A stretch of the entries below is to be set down exactly, running from the line with "there is exactly" through the line with "set (fa := apply_defaults", both included, and no other line.
START Provided information
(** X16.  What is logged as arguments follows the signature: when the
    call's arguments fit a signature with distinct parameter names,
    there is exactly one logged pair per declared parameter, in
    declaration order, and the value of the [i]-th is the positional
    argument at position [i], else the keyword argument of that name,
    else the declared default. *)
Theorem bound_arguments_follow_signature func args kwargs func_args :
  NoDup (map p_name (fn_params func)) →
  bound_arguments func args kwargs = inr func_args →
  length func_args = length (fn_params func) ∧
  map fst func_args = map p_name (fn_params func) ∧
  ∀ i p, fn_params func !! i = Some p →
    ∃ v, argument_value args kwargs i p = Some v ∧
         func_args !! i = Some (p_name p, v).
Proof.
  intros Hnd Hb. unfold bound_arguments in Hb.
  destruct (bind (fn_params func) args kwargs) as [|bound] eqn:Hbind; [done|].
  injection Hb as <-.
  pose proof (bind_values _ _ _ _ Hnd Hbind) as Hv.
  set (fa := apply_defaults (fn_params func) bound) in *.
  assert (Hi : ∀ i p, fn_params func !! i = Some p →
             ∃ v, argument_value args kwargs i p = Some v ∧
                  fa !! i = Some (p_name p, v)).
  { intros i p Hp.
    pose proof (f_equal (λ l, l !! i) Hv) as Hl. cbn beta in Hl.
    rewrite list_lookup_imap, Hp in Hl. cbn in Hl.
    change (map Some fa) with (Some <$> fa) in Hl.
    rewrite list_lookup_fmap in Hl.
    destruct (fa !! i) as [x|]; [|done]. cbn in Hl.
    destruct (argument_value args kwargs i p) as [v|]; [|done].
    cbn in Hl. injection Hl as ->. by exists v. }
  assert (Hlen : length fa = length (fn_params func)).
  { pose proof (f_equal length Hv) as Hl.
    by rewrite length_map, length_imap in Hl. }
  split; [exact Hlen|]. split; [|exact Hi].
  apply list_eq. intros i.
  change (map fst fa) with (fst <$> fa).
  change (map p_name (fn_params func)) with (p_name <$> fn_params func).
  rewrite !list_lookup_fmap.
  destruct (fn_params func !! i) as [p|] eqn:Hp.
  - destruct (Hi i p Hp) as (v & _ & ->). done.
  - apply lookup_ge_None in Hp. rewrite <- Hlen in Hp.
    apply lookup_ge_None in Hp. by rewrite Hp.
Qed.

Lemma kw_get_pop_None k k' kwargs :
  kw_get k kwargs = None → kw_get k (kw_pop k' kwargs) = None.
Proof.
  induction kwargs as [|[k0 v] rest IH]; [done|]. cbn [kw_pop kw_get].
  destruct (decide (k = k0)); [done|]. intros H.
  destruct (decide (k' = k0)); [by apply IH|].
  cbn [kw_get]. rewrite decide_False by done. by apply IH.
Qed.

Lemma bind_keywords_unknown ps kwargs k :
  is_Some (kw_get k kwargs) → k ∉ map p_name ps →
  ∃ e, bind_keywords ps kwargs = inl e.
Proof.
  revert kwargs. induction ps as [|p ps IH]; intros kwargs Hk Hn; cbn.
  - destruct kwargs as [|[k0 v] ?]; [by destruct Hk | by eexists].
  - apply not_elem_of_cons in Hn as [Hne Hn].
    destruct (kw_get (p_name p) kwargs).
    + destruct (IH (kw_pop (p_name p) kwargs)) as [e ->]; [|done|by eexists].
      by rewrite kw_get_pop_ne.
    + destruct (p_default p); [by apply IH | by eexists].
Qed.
END Provided information
START Provided information
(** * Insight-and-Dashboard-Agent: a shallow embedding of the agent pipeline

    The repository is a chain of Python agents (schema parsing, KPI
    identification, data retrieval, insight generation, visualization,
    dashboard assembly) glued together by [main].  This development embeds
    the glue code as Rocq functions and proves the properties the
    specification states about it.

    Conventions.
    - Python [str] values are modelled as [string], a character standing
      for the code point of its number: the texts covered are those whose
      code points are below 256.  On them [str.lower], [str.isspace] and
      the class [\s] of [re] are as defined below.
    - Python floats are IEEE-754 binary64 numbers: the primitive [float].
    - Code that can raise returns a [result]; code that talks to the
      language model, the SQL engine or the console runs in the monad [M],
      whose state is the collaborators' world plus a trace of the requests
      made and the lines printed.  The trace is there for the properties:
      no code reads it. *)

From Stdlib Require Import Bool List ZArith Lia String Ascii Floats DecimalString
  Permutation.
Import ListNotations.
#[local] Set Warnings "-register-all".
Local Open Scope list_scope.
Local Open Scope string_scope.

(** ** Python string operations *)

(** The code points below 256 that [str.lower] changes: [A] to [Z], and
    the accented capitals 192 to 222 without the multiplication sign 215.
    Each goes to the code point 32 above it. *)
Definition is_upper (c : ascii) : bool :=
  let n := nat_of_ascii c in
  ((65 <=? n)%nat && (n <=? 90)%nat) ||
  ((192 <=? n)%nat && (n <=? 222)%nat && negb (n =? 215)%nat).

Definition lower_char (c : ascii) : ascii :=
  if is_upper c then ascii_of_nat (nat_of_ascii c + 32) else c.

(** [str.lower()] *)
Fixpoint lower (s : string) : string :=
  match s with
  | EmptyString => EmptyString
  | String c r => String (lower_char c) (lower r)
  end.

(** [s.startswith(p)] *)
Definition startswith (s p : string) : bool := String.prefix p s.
END Provided information
START Provided information
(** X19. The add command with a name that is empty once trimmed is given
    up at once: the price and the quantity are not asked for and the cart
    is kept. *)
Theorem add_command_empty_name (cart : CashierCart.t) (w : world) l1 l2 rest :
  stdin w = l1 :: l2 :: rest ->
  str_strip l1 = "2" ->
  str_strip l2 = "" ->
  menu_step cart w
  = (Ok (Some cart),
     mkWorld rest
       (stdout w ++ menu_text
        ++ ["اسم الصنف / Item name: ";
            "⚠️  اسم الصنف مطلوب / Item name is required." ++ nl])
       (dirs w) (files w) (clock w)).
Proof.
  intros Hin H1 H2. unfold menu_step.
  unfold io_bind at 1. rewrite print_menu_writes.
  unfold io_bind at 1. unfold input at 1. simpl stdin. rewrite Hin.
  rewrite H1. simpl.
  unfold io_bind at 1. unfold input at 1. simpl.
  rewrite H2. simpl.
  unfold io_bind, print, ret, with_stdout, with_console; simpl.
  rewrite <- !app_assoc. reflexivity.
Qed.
END Provided information
Your response:
    there is exactly one logged pair per declared parameter, in
    declaration order, and the value of the [i]-th is the positional
    argument at position [i], else the keyword argument of that name,
    else the declared default. *)
Theorem bound_arguments_follow_signature func args kwargs func_args :
  NoDup (map p_name (fn_params func)) →
  bound_arguments func args kwargs = inr func_args →
  length func_args = length (fn_params func) ∧
  map fst func_args = map p_name (fn_params func) ∧
  ∀ i p, fn_params func !! i = Some p →
    ∃ v, argument_value args kwargs i p = Some v ∧
         func_args !! i = Some (p_name p, v).
Proof.
  intros Hnd Hb. unfold bound_arguments in Hb.
  destruct (bind (fn_params func) args kwargs) as [|bound] eqn:Hbind; [done|].
  injection Hb as <-.
  pose proof (bind_values _ _ _ _ Hnd Hbind) as Hv.
  set (fa := apply_defaults (fn_params func) bound) in *.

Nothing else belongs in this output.